Brief: Show, from the entries below, every line in which "tick" appears.

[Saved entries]
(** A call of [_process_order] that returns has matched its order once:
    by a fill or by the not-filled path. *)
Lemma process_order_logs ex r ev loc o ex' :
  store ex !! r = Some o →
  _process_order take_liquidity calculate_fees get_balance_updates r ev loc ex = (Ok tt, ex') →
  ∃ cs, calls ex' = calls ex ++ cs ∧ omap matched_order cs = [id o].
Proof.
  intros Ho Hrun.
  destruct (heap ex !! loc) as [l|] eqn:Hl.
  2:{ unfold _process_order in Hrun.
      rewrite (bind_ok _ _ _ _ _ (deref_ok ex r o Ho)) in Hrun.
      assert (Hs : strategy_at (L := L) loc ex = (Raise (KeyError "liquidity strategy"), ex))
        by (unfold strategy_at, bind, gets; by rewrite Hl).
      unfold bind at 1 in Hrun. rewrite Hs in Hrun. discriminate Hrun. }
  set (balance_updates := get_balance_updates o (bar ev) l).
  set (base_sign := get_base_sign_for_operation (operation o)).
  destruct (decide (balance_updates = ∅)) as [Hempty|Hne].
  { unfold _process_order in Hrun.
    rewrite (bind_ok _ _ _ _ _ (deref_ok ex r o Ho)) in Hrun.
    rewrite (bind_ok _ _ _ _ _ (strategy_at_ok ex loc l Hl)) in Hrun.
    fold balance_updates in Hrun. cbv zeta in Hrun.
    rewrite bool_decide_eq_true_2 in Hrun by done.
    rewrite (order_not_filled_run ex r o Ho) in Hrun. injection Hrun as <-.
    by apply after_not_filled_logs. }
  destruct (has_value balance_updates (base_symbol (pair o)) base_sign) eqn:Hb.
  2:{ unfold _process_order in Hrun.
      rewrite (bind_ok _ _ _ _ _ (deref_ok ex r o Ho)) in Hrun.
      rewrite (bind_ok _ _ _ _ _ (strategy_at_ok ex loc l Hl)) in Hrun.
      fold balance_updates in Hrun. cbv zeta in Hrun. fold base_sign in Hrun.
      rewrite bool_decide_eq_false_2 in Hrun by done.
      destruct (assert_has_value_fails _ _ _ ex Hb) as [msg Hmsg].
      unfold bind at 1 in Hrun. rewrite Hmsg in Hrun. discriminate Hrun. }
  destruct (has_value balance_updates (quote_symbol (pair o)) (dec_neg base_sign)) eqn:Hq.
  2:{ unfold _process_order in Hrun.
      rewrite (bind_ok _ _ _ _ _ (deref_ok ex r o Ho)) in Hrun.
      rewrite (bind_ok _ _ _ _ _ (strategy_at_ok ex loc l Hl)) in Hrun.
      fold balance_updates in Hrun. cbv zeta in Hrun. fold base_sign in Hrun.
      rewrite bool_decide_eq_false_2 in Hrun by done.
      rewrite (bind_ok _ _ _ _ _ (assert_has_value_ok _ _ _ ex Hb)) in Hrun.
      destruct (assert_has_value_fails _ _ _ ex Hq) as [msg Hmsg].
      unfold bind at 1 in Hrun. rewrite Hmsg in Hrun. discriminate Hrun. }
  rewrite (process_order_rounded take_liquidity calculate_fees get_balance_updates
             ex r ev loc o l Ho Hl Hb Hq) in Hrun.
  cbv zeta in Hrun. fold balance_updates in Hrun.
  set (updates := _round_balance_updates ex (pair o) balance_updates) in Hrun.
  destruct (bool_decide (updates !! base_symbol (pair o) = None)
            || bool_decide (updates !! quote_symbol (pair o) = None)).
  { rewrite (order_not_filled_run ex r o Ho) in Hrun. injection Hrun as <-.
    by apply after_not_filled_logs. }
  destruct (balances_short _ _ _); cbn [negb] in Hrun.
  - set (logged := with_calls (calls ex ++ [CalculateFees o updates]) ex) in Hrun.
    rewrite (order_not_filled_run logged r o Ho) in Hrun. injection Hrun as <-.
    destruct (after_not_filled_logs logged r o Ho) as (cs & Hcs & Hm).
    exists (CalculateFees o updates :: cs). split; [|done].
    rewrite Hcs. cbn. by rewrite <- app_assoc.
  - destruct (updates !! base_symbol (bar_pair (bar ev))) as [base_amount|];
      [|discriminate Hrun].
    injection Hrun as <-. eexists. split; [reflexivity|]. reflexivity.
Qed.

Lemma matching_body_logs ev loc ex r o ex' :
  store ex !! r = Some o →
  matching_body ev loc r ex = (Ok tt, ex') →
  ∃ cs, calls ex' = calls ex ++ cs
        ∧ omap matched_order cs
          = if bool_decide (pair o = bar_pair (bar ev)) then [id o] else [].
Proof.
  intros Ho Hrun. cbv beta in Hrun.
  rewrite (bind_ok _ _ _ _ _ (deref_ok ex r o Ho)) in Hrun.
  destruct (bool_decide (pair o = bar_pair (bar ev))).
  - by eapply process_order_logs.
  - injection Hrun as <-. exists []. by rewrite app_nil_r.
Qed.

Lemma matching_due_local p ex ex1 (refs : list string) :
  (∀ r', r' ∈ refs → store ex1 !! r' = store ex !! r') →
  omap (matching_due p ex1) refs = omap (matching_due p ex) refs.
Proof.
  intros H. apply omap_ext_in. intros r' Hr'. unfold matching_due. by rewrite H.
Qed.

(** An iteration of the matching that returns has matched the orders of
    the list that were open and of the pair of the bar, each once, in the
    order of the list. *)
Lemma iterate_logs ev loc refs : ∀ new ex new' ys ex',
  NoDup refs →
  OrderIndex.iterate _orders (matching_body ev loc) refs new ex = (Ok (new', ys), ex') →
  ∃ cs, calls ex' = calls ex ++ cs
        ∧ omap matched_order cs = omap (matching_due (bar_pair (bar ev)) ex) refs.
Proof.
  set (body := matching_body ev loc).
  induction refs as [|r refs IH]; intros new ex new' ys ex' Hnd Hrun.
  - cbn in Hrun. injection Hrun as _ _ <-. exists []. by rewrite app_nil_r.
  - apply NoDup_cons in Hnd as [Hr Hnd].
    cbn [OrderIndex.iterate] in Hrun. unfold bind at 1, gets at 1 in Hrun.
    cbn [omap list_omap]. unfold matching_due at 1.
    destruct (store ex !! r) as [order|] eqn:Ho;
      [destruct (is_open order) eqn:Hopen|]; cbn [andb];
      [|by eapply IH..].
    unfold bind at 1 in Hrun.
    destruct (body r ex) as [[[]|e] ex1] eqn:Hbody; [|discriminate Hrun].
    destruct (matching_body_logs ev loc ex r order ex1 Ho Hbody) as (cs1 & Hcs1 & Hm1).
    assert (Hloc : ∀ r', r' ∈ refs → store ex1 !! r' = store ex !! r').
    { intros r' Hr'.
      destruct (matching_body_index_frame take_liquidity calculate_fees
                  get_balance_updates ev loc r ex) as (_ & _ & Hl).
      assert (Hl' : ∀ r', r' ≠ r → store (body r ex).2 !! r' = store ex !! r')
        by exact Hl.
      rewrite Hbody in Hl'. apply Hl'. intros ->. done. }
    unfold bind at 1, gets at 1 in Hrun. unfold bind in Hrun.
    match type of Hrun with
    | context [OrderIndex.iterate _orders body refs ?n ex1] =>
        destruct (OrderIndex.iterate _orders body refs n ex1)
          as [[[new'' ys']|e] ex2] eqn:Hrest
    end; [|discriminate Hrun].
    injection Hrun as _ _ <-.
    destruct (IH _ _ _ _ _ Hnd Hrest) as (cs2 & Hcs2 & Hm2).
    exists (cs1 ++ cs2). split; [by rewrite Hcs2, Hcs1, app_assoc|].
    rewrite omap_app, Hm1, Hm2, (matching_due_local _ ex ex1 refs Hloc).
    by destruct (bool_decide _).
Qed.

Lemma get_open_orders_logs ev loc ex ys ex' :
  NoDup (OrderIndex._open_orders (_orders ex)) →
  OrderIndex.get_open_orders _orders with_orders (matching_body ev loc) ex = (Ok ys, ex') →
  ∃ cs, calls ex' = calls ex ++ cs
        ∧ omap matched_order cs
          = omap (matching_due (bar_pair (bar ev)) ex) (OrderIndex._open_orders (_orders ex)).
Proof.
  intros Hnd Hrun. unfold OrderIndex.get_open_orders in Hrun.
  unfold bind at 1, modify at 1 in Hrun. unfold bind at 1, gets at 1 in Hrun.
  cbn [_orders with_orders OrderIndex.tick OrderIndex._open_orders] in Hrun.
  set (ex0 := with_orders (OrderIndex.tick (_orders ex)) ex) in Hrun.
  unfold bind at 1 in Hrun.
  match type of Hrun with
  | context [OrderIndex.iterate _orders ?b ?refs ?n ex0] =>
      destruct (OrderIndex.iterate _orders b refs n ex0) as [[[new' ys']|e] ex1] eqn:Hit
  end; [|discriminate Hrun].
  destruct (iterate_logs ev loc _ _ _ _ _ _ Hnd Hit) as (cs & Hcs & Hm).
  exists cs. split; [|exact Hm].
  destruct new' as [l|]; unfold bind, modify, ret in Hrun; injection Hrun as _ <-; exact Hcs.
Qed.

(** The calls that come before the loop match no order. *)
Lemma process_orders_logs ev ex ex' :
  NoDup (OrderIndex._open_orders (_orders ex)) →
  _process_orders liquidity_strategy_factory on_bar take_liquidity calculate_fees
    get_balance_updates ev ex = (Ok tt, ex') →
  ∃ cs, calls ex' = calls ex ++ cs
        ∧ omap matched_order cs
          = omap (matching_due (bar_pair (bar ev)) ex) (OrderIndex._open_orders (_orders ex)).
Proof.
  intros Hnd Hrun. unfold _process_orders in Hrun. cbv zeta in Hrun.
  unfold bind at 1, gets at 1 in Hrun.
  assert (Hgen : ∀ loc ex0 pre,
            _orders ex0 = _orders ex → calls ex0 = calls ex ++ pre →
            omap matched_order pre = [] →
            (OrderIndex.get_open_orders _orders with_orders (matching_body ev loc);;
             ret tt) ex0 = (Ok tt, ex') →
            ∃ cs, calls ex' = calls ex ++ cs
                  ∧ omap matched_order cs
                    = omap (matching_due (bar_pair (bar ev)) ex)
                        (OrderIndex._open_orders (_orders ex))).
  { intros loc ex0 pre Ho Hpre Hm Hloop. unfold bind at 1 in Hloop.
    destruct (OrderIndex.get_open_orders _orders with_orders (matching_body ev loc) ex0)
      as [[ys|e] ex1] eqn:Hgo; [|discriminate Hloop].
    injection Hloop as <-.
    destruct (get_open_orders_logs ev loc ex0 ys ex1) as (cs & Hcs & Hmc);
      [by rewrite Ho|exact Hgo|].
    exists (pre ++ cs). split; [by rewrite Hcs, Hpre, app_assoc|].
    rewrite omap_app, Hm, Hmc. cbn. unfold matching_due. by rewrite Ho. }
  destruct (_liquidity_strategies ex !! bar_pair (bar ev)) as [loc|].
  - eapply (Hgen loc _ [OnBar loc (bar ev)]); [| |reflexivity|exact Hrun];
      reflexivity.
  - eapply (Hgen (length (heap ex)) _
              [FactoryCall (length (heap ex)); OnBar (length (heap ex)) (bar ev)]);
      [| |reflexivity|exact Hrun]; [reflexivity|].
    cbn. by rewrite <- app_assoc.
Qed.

Exercise answer:
  cbn [_orders with_orders OrderIndex.tick OrderIndex._open_orders] in Hrun.
  set (ex0 := with_orders (OrderIndex.tick (_orders ex)) ex) in Hrun.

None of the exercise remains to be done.